-------- Material for this task --------

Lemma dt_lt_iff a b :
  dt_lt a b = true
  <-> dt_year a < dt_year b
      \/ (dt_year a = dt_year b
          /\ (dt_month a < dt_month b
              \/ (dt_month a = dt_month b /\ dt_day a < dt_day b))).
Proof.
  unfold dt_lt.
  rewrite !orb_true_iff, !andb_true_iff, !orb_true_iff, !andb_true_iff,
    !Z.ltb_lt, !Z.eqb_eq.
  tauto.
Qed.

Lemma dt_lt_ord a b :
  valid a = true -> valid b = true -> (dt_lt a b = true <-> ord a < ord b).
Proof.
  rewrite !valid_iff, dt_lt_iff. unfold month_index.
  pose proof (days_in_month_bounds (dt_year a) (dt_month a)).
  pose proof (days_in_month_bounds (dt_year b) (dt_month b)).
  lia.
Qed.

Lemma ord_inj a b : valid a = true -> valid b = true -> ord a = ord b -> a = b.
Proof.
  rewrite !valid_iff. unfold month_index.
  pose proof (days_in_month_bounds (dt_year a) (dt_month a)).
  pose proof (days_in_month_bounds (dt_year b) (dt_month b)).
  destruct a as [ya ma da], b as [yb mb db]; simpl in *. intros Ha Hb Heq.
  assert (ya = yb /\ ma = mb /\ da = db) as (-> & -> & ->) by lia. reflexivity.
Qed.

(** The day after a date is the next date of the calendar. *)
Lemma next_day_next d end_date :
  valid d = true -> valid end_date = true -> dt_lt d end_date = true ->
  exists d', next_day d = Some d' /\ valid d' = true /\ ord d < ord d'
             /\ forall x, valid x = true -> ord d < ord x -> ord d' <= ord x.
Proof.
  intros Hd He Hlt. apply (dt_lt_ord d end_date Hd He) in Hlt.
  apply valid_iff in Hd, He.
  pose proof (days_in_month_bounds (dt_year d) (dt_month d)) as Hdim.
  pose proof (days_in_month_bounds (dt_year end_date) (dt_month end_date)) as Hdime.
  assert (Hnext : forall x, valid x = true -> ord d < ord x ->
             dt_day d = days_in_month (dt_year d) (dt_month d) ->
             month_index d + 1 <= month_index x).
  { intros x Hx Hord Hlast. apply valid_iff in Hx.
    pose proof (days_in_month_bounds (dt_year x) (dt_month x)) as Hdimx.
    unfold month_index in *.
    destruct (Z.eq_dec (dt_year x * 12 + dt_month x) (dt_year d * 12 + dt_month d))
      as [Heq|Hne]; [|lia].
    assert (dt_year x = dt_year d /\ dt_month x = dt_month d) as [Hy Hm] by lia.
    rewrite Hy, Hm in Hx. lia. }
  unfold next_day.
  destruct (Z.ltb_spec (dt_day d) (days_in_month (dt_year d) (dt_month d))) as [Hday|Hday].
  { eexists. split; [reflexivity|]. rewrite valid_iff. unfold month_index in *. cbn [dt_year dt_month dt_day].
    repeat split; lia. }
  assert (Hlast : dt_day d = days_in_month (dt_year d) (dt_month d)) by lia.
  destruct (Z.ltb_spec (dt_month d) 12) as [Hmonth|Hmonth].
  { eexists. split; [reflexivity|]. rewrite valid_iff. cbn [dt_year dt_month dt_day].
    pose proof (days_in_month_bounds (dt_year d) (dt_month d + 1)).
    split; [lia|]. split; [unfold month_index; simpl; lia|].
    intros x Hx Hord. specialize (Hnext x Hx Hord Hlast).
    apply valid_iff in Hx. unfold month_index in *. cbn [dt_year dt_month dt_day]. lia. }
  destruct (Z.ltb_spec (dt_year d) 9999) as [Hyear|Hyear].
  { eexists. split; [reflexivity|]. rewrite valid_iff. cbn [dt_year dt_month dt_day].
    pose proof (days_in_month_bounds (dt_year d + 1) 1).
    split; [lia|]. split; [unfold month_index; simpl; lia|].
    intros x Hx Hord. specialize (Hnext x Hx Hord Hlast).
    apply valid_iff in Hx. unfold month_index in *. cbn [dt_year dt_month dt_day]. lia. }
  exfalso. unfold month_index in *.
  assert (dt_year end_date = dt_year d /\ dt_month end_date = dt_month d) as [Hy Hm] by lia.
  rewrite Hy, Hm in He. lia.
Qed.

--------

When you reach the line holding "pose proof (days_in_month_bounds (dt_year d) (dt_month d))" in the records above, begin reproducing exactly, stop after the line holding "as [Heq|Hne]; [|lia].", and output nothing else.

  pose proof (days_in_month_bounds (dt_year d) (dt_month d)) as Hdim.
  pose proof (days_in_month_bounds (dt_year end_date) (dt_month end_date)) as Hdime.
  assert (Hnext : forall x, valid x = true -> ord d < ord x ->
             dt_day d = days_in_month (dt_year d) (dt_month d) ->
             month_index d + 1 <= month_index x).
  { intros x Hx Hord Hlast. apply valid_iff in Hx.
    pose proof (days_in_month_bounds (dt_year x) (dt_month x)) as Hdimx.
    unfold month_index in *.
    destruct (Z.eq_dec (dt_year x * 12 + dt_month x) (dt_year d * 12 + dt_month d))
      as [Heq|Hne]; [|lia].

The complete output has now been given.